Time for more Thoughts and Things on the new TV season. But first, a complaint. I'm going through painful withdrawal. The forums (discussion boards) on Television Without Pity have been down for about a week, as they're moving them to new servers, or something. They say it'll be faster and less likely to forget which page you want to go to next, but they've also taken a lot longer to get up and running again than they predicted. They now say they'll open on Thursday at noon. And they also said they'd be open by noon on Tuesday. And by Monday. And by last Saturday at the latest. Gotta have my TWOP.
HBO started two new series last Sunday. The jury is still out on both of them, so far as I'm concerned. One is their political semi-reality show, K Street. Executive produced by George Clooney and Steven Soderbergh, and starring the fun couple of James Carville and Mary Matalin (gee, those two deserve each other), Michael Deaver, some real actors, and continuous guest appearances by politicians playing themselves. The best part is that it's timely: they start filming a Sunday night episode on the previous Monday. Can't have "coming next week" promos, as a result. But the shows can address actual issues in a timely manner.

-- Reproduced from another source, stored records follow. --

(* ===== verification/PkgHash.v ===== *)
(** * The package hash table

    lib/libalpm/pkghash.c: an open-addressing table with linear probing, whose
    buckets point into a list of the same packages. A list node is identified
    with the package it holds, since every node of the cache holds a different
    one. Sizes are computed in binary64, as the code does ([SpecFloat]). The
    probe loops take the number of buckets as fuel: a loop that has visited
    every bucket without stopping never stops, and gives [None]. *)
From Stdlib Require Import SpecFloat.
From S2P Require Import Prelude CString AlpmList Util Package.

(** ** Sizes *)
Local Open Scope Z_scope.

Definition prime_list : list Z :=
  [11; 13; 17; 19; 23; 29; 31; 37; 41; 43; 47;
   53; 59; 61; 67; 71; 73; 79; 83; 89; 97; 103;
   109; 113; 127; 137; 139; 149; 157; 167; 179; 193;
   199; 211; 227; 241; 257; 277; 293; 313; 337; 359;
   383; 409; 439; 467; 503; 541; 577; 619; 661; 709;
   761; 823; 887; 953; 1031; 1109; 1193; 1289; 1381;
   1493; 1613; 1741; 1879; 2029; 2179; 2357; 2549;
   2753; 2971; 3209; 3469; 3739; 4027; 4349; 4703;
   5087; 5503; 5953; 6427; 6949; 7517; 8123; 8783;
   9497; 10273; 11113; 12011; 12983; 14033; 15173;
   16411; 17749; 19183; 20753; 22447; 24281; 26267;
   28411; 30727; 33223; 35933; 38873; 42043; 45481;
   49201; 53201; 57557; 62233; 67307; 72817; 78779;
   85229; 92203; 99733; 107897; 116731; 126271; 136607;
   147793; 159871; 172933; 187091; 202409; 218971; 236897;
   256279; 277261; 299951; 324503; 351061; 379787; 410857;
   444487; 480881; 520241; 562841; 608903; 658753; 712697;
   771049; 834181; 902483; 976369].

(** The literals 0.58 and 0.68 as doubles, conversions from and to unsigned
    (the latter truncates). *)
Definition of_uint (z : Z) : spec_float := binary_normalize 53 1024 z 0 false.
Definition to_uint (f : spec_float) : Z :=
  match f with
  | S754_finite false m e =>
      if 0 <=? e then Z.pos m * 2 ^ e else Z.pos m / 2 ^ (- e)
  | _ => 0
  end.

Definition initial_hash_load : spec_float := S754_finite false 5224175567749775 (-53).
Definition max_hash_load : spec_float := S754_finite false 6124895493223875 (-53).

Definition limit_of (buckets : Z) : Z :=
  to_uint (SFmul 53 1024 (of_uint buckets) max_hash_load).
Definition padded_size (size : Z) : Z :=
  to_uint (SFadd 53 1024 (SFdiv 53 1024 (of_uint size) initial_hash_load) (of_uint 1)).

(** ** The table *)
Record alpm_pkghash_t := mk_pkghash {
  hash_table : list (option alpm_pkg_t);
  hash_list : list alpm_pkg_t;
  buckets : Z;
  entries : Z;
  limit : Z
}.

Definition alpm_pkghash_create (size : Z) : option alpm_pkghash_t :=
  let size := padded_size size in
  match find_first (λ p, size <? p) prime_list with
  | None => None
  | Some b =>
      Some {| hash_table := replicate (Z.to_nat b) None; hash_list := [];
              buckets := b; entries := 0; limit := limit_of b |}
  end.

Definition slot (t : list (option alpm_pkg_t)) (i : Z) : option alpm_pkg_t :=
  match t !! Z.to_nat i with Some o => o | None => None end.
Definition set_slot (t : list (option alpm_pkg_t)) (i : Z) (o : option alpm_pkg_t) :=
  <[Z.to_nat i := o]> t.

(** [position += stride; while(position >= buckets) position -= buckets;] *)
Definition next_pos (b pos : Z) : Z := if b <=? pos + 1 then pos + 1 - b else pos + 1.

(** The probe loops: the first position from [pos] on at which [stop] holds. *)
Fixpoint probe (stop : Z → option alpm_pkg_t → bool) (fuel : nat)
    (t : list (option alpm_pkg_t)) (b pos : Z) : option Z :=
  match fuel with
  | O => None
  | S fuel' => if stop pos (slot t pos) then Some pos
               else probe stop fuel' t b (next_pos b pos)
  end.

Definition is_free (_ : Z) (o : option alpm_pkg_t) : bool :=
  match o with None => true | Some _ => false end.

Definition get_hash_position (name_hash : Z) (t : list (option alpm_pkg_t)) (b : Z)
    : option Z :=
  probe is_free (Z.to_nat b) t b (name_hash mod b).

The first episode focused on Howard Dean and his performance at the 9-candidate debate in Baltimore. Carville helps Dean with some debate prep and suggests a couple of "spontaneous" lines that he could use, and then does, to great efffect. (Yes, I understand: they watched the debate in real life, found those lines, and then filmed the debate prep scenes. It still came across pretty well.) Haven't yet decided what I think of this show, yet. I'm enough of a poltical junkie to enjoy the behind-the-scenes maneuvering of the political consultants and lobbyists, but they'll need to have a more coherent story line and characters to effectively bring the series to life.
The other new HBO series is Carnivale. Set in the 1930's, a traveling carnival picks up a young man from a Dust Bowl farm - a young man with an amazing power of healing. At the same time, a minister in California discovers that he has mysterious powers. An opening monologue talks about the balance of Good and Evil and there always being one leader of each power on the earth, at least until the first atomic bomb blast. Wonderful production values, good cast, very odd characters (as you'd expect in a traveling carnival). Sort of a strange combination of The Grapes of Wrath for the Dust Bowl and going-to-California settings, Something Wicked This Way Comes for the feeling of evil in a carnival, and Twin Peaks, because it's all just so darn strange. Don't know how the show is going to go. It sort of depends on which year of Twin Peaks it decides to emulate: the first year, which was edgy, spooky, and chilling, or the second year, which was stupid, pointless, and pretentious. I'm hopeful it'll be like the first year, especially since David Lynch isn't connected to this production.